_Directions:_ Go to the line holding "rewrite orb_true_iff, IH, match_here_spec." in the entries below and write out exactly every line down to and including the line holding "induction s as [|c s IH]; simpl;".

_Saved data entries:_
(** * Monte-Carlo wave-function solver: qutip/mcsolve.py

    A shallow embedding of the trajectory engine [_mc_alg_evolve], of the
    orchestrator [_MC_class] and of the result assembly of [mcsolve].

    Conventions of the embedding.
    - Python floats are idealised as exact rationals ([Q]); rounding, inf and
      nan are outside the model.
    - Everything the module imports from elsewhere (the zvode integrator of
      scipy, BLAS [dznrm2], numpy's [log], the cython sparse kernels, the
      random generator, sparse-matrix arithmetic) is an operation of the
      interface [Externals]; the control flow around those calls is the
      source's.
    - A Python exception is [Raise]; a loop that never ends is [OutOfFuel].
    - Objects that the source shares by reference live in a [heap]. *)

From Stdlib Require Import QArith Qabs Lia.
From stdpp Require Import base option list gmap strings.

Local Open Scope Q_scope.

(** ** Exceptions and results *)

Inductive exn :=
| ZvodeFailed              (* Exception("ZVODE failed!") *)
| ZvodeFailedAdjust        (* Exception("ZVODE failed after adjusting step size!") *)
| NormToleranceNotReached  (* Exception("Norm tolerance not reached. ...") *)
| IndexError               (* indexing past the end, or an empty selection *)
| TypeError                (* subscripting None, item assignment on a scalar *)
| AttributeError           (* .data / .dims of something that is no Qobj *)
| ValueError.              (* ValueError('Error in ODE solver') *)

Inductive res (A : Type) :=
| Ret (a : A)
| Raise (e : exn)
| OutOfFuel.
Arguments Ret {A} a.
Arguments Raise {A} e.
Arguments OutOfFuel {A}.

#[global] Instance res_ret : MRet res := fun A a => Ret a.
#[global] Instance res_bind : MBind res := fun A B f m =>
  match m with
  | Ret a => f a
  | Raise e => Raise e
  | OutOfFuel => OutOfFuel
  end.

...

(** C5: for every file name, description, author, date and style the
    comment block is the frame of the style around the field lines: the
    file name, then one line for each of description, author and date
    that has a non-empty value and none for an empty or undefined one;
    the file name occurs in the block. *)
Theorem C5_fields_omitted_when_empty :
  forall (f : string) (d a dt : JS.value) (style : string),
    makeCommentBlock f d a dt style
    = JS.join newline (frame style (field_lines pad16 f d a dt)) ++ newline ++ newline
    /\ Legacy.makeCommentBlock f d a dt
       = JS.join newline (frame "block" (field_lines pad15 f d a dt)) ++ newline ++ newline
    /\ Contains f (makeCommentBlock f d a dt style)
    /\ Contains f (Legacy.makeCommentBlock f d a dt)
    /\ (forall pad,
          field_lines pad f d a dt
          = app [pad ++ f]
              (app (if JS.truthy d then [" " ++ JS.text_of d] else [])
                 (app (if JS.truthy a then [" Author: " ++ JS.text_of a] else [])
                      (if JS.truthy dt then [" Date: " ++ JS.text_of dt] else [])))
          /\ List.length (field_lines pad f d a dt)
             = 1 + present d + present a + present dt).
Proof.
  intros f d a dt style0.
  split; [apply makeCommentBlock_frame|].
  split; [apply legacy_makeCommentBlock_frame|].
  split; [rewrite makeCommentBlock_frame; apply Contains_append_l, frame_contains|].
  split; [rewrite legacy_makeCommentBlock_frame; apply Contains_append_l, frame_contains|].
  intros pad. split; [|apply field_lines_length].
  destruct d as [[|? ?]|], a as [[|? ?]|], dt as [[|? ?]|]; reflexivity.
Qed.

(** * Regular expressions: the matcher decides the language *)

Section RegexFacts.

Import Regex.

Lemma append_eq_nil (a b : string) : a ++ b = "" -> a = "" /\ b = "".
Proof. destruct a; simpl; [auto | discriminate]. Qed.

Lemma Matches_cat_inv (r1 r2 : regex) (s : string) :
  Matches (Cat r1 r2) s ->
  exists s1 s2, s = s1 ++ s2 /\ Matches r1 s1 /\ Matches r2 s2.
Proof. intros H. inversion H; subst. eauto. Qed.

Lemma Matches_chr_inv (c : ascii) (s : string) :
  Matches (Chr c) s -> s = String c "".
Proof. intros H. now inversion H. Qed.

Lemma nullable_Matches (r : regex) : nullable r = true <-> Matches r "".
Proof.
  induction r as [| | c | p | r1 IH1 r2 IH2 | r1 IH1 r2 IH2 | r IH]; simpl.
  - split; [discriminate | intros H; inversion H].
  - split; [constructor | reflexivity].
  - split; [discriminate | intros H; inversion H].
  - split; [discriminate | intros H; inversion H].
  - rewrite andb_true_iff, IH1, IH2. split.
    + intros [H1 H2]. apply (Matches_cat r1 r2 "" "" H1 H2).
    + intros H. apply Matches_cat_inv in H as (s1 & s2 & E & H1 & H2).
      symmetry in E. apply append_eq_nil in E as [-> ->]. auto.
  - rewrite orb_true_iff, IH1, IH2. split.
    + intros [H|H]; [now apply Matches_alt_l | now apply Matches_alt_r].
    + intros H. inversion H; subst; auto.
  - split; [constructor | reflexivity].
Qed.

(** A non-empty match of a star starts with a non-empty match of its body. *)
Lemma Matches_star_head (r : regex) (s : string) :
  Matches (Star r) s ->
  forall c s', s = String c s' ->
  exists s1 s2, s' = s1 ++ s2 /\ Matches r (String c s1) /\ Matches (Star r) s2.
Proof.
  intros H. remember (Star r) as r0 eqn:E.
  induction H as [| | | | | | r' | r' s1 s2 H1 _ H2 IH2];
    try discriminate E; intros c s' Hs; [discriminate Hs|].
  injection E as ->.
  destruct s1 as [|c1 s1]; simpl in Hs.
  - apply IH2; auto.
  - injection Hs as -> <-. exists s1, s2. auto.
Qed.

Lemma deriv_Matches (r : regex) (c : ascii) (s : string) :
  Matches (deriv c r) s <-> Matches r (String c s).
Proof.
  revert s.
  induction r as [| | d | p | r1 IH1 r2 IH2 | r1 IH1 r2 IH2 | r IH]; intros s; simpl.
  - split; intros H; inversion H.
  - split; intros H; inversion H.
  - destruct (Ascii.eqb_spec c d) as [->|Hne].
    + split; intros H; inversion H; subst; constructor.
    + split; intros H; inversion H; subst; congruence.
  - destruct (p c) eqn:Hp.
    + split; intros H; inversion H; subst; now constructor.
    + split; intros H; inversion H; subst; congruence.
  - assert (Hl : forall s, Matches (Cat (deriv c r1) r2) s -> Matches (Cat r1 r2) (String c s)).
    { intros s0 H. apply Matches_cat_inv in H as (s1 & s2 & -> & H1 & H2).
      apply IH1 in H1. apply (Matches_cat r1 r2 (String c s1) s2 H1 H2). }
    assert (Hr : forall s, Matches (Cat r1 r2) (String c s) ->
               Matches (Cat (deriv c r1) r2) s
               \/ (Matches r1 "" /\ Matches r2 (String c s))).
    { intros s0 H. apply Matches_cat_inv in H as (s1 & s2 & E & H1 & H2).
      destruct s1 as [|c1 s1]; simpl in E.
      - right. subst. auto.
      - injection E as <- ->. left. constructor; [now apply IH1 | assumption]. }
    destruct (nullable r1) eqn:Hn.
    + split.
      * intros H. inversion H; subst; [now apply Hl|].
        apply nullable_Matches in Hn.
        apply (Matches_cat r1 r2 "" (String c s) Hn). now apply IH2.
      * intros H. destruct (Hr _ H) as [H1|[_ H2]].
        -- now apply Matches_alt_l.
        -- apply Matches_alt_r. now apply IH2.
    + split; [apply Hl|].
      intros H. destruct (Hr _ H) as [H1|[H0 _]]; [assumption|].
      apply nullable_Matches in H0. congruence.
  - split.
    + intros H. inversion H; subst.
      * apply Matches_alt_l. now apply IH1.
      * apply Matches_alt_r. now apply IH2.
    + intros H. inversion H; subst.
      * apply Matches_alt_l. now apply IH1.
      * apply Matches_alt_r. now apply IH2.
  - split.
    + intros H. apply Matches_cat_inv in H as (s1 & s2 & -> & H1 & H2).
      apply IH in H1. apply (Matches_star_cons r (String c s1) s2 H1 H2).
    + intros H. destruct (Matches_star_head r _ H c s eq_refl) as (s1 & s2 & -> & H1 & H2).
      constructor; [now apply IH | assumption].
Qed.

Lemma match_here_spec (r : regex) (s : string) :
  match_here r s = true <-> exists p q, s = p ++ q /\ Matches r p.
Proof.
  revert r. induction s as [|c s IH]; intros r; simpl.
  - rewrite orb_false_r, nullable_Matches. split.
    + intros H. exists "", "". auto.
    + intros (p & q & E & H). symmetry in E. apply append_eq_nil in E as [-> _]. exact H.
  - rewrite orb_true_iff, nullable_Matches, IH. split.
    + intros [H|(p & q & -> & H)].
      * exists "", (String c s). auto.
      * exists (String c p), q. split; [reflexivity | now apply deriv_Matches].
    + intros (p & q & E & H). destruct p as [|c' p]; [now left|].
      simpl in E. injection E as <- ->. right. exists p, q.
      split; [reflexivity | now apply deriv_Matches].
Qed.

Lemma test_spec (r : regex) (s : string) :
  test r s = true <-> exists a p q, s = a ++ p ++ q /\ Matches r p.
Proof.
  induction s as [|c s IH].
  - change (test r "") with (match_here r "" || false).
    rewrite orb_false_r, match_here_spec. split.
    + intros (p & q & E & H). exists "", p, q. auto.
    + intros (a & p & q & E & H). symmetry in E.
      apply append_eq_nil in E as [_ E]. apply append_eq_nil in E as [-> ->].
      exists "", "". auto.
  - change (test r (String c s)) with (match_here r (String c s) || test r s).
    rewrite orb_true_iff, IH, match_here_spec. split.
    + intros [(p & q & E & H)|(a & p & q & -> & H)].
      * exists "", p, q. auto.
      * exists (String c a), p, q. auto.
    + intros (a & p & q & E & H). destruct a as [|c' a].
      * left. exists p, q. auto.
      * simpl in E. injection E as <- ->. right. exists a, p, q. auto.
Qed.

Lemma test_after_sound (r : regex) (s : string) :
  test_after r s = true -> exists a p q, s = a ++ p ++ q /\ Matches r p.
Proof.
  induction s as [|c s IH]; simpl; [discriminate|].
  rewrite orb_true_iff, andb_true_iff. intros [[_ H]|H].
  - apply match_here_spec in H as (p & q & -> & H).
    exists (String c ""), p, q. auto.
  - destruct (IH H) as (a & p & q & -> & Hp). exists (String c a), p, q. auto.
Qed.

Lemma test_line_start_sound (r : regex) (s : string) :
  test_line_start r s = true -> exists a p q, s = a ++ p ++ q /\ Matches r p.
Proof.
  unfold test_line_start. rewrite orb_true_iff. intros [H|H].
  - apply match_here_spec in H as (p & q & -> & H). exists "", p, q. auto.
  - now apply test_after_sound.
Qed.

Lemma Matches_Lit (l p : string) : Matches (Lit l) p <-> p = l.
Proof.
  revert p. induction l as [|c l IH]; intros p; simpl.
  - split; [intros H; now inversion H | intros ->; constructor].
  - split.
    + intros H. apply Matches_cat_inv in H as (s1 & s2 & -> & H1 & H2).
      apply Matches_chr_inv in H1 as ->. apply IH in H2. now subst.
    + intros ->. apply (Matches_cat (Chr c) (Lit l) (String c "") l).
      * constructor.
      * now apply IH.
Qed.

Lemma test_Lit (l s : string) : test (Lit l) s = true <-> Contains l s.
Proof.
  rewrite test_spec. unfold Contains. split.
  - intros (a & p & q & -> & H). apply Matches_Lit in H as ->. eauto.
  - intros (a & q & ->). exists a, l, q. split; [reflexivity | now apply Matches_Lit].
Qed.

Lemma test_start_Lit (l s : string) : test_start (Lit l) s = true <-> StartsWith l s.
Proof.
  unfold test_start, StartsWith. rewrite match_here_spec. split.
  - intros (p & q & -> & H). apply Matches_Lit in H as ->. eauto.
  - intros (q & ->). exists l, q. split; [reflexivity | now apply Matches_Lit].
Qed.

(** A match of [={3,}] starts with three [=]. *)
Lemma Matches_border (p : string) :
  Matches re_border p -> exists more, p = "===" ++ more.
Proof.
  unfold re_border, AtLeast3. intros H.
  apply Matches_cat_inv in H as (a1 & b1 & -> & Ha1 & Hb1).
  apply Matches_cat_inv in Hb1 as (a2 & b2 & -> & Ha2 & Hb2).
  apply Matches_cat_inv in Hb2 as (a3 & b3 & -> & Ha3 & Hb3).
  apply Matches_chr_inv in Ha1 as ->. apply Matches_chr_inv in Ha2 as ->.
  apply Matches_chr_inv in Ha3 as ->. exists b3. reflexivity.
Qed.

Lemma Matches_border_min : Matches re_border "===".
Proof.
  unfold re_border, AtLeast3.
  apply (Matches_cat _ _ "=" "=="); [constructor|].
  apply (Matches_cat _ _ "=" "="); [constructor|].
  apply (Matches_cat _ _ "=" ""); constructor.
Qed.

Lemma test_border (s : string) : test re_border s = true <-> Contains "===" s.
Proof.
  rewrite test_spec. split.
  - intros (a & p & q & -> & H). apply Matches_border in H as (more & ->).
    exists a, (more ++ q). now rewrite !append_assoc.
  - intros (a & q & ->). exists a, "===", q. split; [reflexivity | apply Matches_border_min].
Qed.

_Completed exercise:_
    rewrite orb_true_iff, IH, match_here_spec. split.
    + intros [(p & q & E & H)|(a & p & q & -> & H)].
      * exists "", p, q. auto.
      * exists (String c a), p, q. auto.
    + intros (a & p & q & E & H). destruct a as [|c' a].
      * left. exists p, q. auto.
      * simpl in E. injection E as <- ->. right. exists a, p, q. auto.
Qed.

Lemma test_after_sound (r : regex) (s : string) :
  test_after r s = true -> exists a p q, s = a ++ p ++ q /\ Matches r p.
Proof.
  induction s as [|c s IH]; simpl; [discriminate|].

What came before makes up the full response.